*** RECORDS SHOWN Section Begins ***

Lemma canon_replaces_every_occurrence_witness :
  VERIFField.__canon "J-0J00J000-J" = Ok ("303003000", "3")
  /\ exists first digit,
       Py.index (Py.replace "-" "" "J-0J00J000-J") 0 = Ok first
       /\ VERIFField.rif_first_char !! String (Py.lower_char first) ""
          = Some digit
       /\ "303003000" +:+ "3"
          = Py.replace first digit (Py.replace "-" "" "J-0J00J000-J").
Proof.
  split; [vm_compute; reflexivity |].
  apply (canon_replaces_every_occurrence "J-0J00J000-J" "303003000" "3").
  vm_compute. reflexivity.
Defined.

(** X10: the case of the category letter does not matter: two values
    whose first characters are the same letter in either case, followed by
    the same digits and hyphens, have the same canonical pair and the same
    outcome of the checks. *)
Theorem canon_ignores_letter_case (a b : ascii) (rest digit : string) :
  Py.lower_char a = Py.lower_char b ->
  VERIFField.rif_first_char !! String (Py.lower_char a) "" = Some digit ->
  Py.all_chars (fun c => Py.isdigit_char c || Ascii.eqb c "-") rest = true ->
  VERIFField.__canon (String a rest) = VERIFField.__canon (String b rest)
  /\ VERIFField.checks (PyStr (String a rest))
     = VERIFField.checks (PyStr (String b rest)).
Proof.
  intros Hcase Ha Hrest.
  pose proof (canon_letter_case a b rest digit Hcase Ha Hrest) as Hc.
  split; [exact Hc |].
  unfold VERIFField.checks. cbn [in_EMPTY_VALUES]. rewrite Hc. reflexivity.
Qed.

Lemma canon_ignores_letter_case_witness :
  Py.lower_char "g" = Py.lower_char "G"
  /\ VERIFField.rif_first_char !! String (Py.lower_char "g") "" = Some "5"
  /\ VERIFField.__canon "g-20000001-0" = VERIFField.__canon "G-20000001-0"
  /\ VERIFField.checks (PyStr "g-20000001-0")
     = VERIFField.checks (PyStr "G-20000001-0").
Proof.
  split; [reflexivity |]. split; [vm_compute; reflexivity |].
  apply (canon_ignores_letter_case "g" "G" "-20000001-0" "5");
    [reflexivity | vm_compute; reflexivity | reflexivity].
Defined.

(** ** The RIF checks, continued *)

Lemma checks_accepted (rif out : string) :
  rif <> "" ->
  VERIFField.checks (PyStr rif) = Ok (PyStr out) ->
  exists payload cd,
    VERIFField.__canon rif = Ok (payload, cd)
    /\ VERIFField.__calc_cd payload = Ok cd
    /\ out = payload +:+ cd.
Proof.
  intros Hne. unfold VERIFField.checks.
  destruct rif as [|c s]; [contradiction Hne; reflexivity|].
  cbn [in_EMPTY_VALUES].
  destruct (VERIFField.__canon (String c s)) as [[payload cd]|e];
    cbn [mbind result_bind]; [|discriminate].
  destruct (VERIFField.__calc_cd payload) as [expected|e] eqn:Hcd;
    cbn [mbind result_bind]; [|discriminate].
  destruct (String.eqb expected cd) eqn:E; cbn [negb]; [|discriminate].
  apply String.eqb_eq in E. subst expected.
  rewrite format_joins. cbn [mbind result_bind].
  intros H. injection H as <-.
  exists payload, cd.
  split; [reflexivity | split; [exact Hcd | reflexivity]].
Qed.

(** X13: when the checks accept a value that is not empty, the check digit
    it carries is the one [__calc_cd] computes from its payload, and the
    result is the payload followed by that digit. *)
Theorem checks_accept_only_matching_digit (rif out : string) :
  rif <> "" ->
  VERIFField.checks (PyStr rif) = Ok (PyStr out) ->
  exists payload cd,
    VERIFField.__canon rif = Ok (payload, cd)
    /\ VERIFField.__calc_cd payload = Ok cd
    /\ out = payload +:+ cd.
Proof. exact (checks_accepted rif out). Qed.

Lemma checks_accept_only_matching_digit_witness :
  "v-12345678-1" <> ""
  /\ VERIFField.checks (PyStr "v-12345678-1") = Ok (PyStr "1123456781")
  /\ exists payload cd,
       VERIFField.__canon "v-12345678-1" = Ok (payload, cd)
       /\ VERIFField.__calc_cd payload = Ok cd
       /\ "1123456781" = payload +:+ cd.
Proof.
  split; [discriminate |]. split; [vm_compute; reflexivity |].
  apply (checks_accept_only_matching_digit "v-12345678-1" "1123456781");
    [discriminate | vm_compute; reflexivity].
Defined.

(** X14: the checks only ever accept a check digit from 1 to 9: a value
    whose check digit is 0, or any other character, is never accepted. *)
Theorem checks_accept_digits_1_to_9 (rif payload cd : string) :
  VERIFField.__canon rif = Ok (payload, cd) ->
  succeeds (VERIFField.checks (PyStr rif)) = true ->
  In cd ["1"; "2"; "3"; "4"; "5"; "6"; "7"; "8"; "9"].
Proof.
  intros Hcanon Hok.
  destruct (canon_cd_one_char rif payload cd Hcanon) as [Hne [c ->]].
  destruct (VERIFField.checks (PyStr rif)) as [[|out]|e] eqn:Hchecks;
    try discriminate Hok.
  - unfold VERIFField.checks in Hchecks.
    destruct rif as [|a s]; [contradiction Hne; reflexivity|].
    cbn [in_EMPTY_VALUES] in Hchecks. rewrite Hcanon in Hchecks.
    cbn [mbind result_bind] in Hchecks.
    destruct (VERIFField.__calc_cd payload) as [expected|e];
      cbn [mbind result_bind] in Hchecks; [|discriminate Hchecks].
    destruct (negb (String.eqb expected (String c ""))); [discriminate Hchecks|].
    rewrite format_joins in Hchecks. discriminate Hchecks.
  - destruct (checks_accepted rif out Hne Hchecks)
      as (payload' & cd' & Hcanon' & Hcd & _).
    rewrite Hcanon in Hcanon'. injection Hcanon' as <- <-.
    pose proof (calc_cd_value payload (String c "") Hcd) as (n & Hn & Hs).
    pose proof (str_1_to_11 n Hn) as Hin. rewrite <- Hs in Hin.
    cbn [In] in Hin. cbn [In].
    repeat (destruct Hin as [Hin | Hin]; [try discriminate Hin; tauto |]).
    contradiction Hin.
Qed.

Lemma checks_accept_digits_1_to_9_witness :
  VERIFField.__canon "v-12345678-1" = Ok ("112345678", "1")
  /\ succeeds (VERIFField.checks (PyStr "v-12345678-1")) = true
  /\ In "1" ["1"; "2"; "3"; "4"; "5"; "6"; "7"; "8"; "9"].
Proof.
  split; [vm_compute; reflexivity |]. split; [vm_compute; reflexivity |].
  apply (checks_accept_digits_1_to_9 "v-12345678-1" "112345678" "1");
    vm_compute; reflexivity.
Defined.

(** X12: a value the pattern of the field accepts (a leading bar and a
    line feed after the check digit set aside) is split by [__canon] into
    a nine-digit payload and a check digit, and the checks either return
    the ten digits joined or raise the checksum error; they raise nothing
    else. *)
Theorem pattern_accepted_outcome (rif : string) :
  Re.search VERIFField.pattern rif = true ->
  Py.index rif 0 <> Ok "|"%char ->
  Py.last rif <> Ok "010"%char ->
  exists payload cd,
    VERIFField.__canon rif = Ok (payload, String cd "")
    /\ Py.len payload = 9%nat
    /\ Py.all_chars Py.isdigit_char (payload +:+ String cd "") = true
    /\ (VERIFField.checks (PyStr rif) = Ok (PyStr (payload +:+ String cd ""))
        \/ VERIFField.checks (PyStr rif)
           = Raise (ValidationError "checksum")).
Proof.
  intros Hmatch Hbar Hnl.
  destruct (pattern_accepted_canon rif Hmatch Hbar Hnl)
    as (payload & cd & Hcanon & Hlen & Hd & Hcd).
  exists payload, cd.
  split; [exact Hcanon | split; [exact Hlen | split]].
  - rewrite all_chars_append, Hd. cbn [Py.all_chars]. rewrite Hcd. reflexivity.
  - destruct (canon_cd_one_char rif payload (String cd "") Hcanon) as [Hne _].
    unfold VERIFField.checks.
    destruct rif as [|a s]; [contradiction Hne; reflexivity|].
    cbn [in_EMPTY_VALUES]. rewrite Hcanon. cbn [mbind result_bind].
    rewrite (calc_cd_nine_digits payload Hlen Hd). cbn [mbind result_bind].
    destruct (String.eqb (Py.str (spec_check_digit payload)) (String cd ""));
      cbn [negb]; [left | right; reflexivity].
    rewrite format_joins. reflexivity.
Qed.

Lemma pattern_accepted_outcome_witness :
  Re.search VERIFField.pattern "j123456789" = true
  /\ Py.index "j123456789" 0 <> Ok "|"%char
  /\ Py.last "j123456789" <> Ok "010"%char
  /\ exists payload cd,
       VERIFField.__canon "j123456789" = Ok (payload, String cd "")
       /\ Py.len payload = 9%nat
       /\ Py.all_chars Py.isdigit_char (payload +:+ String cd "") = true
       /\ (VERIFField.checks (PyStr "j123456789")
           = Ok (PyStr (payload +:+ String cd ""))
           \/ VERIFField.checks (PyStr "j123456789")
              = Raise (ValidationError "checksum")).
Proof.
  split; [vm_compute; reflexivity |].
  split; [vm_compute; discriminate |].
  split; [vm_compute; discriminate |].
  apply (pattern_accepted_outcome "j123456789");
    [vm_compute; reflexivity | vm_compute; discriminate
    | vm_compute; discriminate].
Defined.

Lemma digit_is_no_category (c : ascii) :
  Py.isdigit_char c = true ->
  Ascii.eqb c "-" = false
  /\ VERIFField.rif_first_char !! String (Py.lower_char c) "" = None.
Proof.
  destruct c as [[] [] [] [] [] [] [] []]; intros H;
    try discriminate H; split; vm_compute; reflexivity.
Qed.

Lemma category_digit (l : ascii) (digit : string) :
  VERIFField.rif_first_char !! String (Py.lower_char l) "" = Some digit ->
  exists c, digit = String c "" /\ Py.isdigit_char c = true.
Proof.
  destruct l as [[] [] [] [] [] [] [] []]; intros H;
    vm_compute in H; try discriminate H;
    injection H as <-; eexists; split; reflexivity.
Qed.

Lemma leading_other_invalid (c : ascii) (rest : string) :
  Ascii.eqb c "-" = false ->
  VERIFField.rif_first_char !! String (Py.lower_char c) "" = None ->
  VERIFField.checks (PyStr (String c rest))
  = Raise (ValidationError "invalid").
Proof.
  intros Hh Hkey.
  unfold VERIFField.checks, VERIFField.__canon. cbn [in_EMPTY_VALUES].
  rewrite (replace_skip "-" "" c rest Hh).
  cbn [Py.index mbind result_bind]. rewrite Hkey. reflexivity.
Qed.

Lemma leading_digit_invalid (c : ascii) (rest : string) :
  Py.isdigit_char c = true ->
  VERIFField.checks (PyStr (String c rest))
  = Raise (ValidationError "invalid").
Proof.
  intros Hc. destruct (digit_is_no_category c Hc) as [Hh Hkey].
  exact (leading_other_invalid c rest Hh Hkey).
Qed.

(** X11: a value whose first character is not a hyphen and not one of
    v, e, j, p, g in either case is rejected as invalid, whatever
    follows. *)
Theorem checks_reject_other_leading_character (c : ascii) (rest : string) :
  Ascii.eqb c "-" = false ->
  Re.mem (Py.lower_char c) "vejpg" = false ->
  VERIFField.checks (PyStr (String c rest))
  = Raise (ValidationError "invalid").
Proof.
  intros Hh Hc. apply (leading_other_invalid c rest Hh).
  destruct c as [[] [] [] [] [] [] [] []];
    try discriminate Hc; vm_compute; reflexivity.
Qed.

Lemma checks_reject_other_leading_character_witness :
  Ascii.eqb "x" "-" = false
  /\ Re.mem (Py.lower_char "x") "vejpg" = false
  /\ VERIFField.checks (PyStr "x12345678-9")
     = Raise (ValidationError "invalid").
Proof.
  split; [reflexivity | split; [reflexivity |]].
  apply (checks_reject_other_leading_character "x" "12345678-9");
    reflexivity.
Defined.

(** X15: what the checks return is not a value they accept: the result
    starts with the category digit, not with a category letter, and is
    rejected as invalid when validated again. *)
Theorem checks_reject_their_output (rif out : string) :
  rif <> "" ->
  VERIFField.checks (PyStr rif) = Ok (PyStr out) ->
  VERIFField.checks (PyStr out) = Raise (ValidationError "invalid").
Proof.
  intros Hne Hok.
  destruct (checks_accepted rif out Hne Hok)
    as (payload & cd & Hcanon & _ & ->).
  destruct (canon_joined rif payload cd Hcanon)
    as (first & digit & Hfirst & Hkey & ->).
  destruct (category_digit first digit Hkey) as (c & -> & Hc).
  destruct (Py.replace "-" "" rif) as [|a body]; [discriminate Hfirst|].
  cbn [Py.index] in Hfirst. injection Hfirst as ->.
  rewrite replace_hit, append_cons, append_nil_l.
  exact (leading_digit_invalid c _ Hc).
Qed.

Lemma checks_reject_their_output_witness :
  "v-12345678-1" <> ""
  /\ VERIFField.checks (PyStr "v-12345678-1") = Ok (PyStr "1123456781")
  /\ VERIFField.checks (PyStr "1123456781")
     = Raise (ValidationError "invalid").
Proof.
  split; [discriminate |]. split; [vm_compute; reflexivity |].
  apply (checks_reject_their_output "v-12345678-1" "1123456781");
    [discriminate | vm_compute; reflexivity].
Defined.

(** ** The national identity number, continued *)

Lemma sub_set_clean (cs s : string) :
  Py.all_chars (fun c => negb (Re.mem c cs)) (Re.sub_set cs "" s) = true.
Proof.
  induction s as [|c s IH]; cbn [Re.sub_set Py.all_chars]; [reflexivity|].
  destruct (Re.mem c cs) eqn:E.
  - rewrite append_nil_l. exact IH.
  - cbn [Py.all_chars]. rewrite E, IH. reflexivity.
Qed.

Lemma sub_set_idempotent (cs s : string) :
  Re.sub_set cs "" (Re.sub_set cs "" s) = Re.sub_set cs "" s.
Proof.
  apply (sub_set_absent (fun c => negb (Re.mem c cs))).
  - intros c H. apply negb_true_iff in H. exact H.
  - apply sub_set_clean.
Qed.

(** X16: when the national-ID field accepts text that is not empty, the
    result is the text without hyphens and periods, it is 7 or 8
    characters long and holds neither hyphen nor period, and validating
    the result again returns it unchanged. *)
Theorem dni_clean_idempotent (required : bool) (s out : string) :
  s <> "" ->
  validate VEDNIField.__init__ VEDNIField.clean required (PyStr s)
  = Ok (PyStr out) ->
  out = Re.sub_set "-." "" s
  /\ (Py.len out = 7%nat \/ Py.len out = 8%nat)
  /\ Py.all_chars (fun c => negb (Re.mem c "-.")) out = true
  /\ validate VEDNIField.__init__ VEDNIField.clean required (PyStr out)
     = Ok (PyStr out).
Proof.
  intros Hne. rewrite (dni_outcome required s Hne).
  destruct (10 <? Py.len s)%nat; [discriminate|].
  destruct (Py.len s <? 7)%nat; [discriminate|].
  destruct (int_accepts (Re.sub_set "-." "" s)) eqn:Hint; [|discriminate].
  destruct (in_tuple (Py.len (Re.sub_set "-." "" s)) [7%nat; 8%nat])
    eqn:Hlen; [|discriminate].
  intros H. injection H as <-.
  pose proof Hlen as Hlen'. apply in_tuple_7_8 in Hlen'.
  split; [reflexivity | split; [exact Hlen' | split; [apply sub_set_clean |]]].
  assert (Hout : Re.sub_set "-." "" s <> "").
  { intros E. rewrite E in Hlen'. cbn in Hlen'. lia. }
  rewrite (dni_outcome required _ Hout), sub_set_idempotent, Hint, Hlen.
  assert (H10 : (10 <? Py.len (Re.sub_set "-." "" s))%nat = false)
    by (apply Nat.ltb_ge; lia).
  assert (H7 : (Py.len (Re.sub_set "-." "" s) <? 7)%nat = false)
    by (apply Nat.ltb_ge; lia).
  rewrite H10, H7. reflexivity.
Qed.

*** RECORDS SHOWN Section Ends ***

**YOUR GOAL**: Match on "expected" and copy out every line of the entries that contains it.

**RESULT OF THE EXERCISE**:
  destruct (VERIFField.__calc_cd payload) as [expected|e] eqn:Hcd;
  destruct (String.eqb expected cd) eqn:E; cbn [negb]; [|discriminate].
  apply String.eqb_eq in E. subst expected.
    destruct (VERIFField.__calc_cd payload) as [expected|e];
    destruct (negb (String.eqb expected (String c ""))); [discriminate Hchecks|].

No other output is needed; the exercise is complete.